FIG. 1 illustrates components of a logging apparatus in a borehole.

FIG. 2 illustrates one embodiment of a calibrator for the apparatus housing.

FIG. 3 illustrates a temperature compensation configuration within the apparatus housing.

FIG. 4 illustrates a four detector apparatus proximate to a calibration bar.

FIG. 5 illustrates an end view of the calibration bar and housing supported with a stand.

FIG. 6 illustrates a logging tool incorporating the invention.

FIG. 7 illustrates a correlation between a selected distribution curve and data representative of a marker.

FIG. 8 illustrates data from one detector.

FIG. 9 illustrates comparative data from four detectors.

The present invention provides an improved apparatus and method for detecting and evaluating compaction of a subsurface formation. The invention is particularly useful in providing an apparatus that can be calibrated in a controlled environment, and that can be transported to the field, reassembled, and operated without recalibration.

Referring to FIG. 1, an elongated member such as wireline or cable 10 has a lower end identified as cablehead 12 attached to housing 14. Cable 10 and housing 14 are inserted or lowered into borehole 16 drilled through subsurface geologic formations 18. Markers 20 are positioned within geologic formations 18 at selected positions proximate to borehole 16. At the surface 22 of borehole 16, depth wheel 24 selectively permits the deployment of cable 10 while measuring the length of cable 10 deployed into borehole 16.

As used herein, the term "marker" comprises any subsurface anomaly capable of detection. Marker 20 includes radioactive pellets, variations in reservoir porosity or permeability or composition, variations in the thickness of casing or tubing (such as casing joints), and other detectable anomalies within the subsurface formation or within artificial tools or structures positioned within formations 18.

Housing 14 includes at least two housing sections 26 detachably engaged with a threaded connection or other connector 27. Housing 14 is preferably constructed from a material capable of withstanding borehole 16 conditions exceeding 350 degrees F. and 15,000 psi. Housing 14 includes hollow elongated interior 28 having first end 30 and second end 31. Detector assembly 32 is positioned within housing interior 28 and includes first detector 34 for generating a signal when first detector 34 is proximate to one of markers 20. Detector assembly 32 also includes second detector 36 for generating a signal when second detector 36 is proximate to one of markers 20. Spacer 38 is placed between first detector 34 and second detector 36 and is preferably constructed with a material having a low coefficient of thermal expansion such as Invar.

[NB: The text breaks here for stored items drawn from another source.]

(** ** Algorithm D *)

(** The estimate from the leading words is the quotient or one more. *)
Lemma estimate_close D T q P v' u' U Vd :
  BASE <= D -> 0 < P -> 0 <= v' < P -> 0 <= u' < P -> estimates D T q -> U = T * P + u' -> Vd = D * P + v' ->
  U < BASE * Vd -> U < (q + 1) * Vd /\ (q - 1) * Vd <= U.
Proof.
  intros HD HP Hv Hu (Hq & Hle & Hmax) -> -> HU. split.
  - destruct Hmax as [->|Hmax]; [by replace (BASE - 1 + 1) with BASE by lia|].
    assert ((T + 1) * P <= (q + 1) * D * P) by (apply Z.mul_le_mono_nonneg_r; lia). nia.
  - assert (0 <= D * P) by nia. destruct (Z.eq_dec q 0) as [->|H0]; [nia|].
    assert (q * D * P <= T * P) by (apply Z.mul_le_mono_nonneg_r; lia). assert ((q - 1) * v' <= (q - 1) * P) by (apply Z.mul_le_mono_nonneg_l; lia).
    assert ((q - 1) * P <= D * P) by (apply Z.mul_le_mono_nonneg_r; lia).
    replace ((q - 1) * (D * P + v')) with (q * D * P - D * P + (q - 1) * v') by ring. lia.
Qed.

Section Loop.
Context (E : Z -> list bigint -> Prop) (past p q d nn dn m : Z) (nb qb db : bigint) (s0 : list bigint).
Context (Hp : aget s0 p = Some nb) (Hq : aget s0 q = Some qb) (Hd : aget s0 d = Some db).
Context (Hpq : p <> q) (Hpd : p <> d) (Hqd : q <> d).
Context (Hnw : words (bv nb)) (Hqw : words (bv qb)) (Hdw : words (bv db)) (Hpast : 0 <= past < BASE).
Context (Hnn : nn = m + dn) (Hm : 0 <= m) (Hdn : 2 <= dn <= alen (bv db)) (Hnlen : nn < alen (bv nb)) (Hqlen : m + 1 <= alen (bv qb)).
Let Dv := V (bv db) 0 dn.
Let N0 := V (bv nb) 0 (nn + 1).
Let v1 := w (bv db) (dn - 1).
Let v2 := w (bv db) (dn - 2).
Context (Hv1 : 2 ^ 31 <= v1) (HN0 : N0 < Dv * BASE ^ (m + 1)).

(** After [j] rounds: the words of the quotient found, and a rest that is less
    than the denominator at its position. *)
Definition div_inv (j : Z) (s : list bigint) : Prop :=
  exists l ql, s = upd (upd s0 p (bn nb) l) q (bn qb) ql /\ same_but (bv nb) l 0 (nn + 1) /\ same_but (bv qb) ql 0 (m + 1) /\
    V l (m + 1 - j) dn < Dv /\ N0 = Dv * (BASE ^ (m + 1 - j) * V ql (m + 1 - j) j) + V l 0 (nn + 1 - j).

Lemma den_split : Dv = (v1 * BASE + v2) * BASE ^ (dn - 2) + V (bv db) 0 (dn - 2).
Proof.
  unfold Dv, v1, v2. replace dn with (dn - 2 + 1 + 1) at 1 by lia. rewrite !V_top, pow_S by lia.
  replace (0 + (dn - 2 + 1)) with (dn - 1) by lia. rewrite Z.add_0_l. ring.
Qed.

Lemma window_split l k : 0 <= k ->
  V l k (dn + 1) = ((w l (k + dn) * BASE + w l (k + dn - 1)) * BASE + w l (k + dn - 2)) * BASE ^ (dn - 2) + V l k (dn - 2).
Proof.
  intros Hk. replace (dn + 1) with (dn - 2 + 1 + 1 + 1) by lia. rewrite !V_top, !pow_S by lia.
  replace (k + (dn - 2 + 1 + 1)) with (k + dn) by lia. replace (k + (dn - 2 + 1)) with (k + dn - 1) by lia.
  replace (k + (dn - 2)) with (k + dn - 2) by lia. ring.
Qed.

(** A number below the denominator has no bigger leading word. *)
Lemma window_top l k : words l -> 0 <= k -> V l k dn < Dv -> w l (k + (dn - 1)) <= v1.
Proof.
  intros Hl Hk. unfold Dv, v1. replace dn with (dn - 1 + 1) at 1 2 by lia. rewrite !V_top, Z.add_0_l by lia.
  pose proof (V_bound l k (dn - 1) Hl ltac:(lia)) as H1. pose proof (V_bound (bv db) 0 (dn - 1) Hdw ltac:(lia)) as H2. clear - H1 H2. nia.
Qed.

Lemma div_aget l ql s : s = upd (upd s0 p (bn nb) l) q (bn qb) ql ->
  aget s p = Some (mk_big (bn nb) l) /\ aget s q = Some (mk_big (bn qb) ql) /\ aget s d = Some db.
Proof.
  intros ->. assert (Hq' : aget (upd s0 p (bn nb) l) q = Some qb) by (by rewrite (aget_upd_ne s0 p nb)).
  rewrite (aget_upd_ne _ q qb p), (aget_upd_ne _ q qb d), (aget_upd_ne s0 p nb d), (aget_upd_eq _ q qb) by done.
  by rewrite (aget_upd_eq s0 p nb).
Qed.

Lemma upd_comm l l' ql : upd (upd (upd s0 p (bn nb) l) q (bn qb) ql) p (bn nb) l' = upd (upd s0 p (bn nb) l') q (bn qb) ql.
Proof.
  unfold upd, aset. pose proof (aget_Some_range _ _ _ Hp). pose proof (aget_Some_range _ _ _ Hq).
  rewrite (list_insert_insert_ne _ (Z.to_nat p)) by lia. by rewrite list_insert_insert_eq.
Qed.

Referring to FIG. 2, detail of the connector 27 between housing sections 26 is shown. Each housing section 26 has a calibrator such as calibration mark 40 cut, etched, stamped, or otherwise formed into outer surface 42 of each housing section 26. Calibrator or calibration marks 40 define an initial attached orientation between housing sections 26. Preferably, calibration marks 40 are established when housing 14 is initially calibrated under known, controlled temperature and pressure conditions. If the desired measurement of subsurface compaction is one millimeter or less, the tool calibration is preferably accurate within 0.5 millimeter or less. Subsequently, housing sections 26 can be detached and reatttached so that calibration marks 40 are aligned in the initial attached orientation. Alternatively, any deviation between calibration marks 40 from the initial attached orientation can be identified after housing sections 26 have been detached and reattached.

Although two housing sections 26 and calibration marks 40 are illustrated in FIG. 2, additional housing sections 26 and corresponding calibration marks 40 can be combined to form a housing 14 of a desired length, or to permit the detachment of housing 14 into sufficiently short housing sections 26 to facilitate transportation and storage. The sum of plus and minus deviations from the initial attached orientation for adjacent housing sections 26 can be added to calculate overall shrinkage or expansion between first detector 34 and second detector 36.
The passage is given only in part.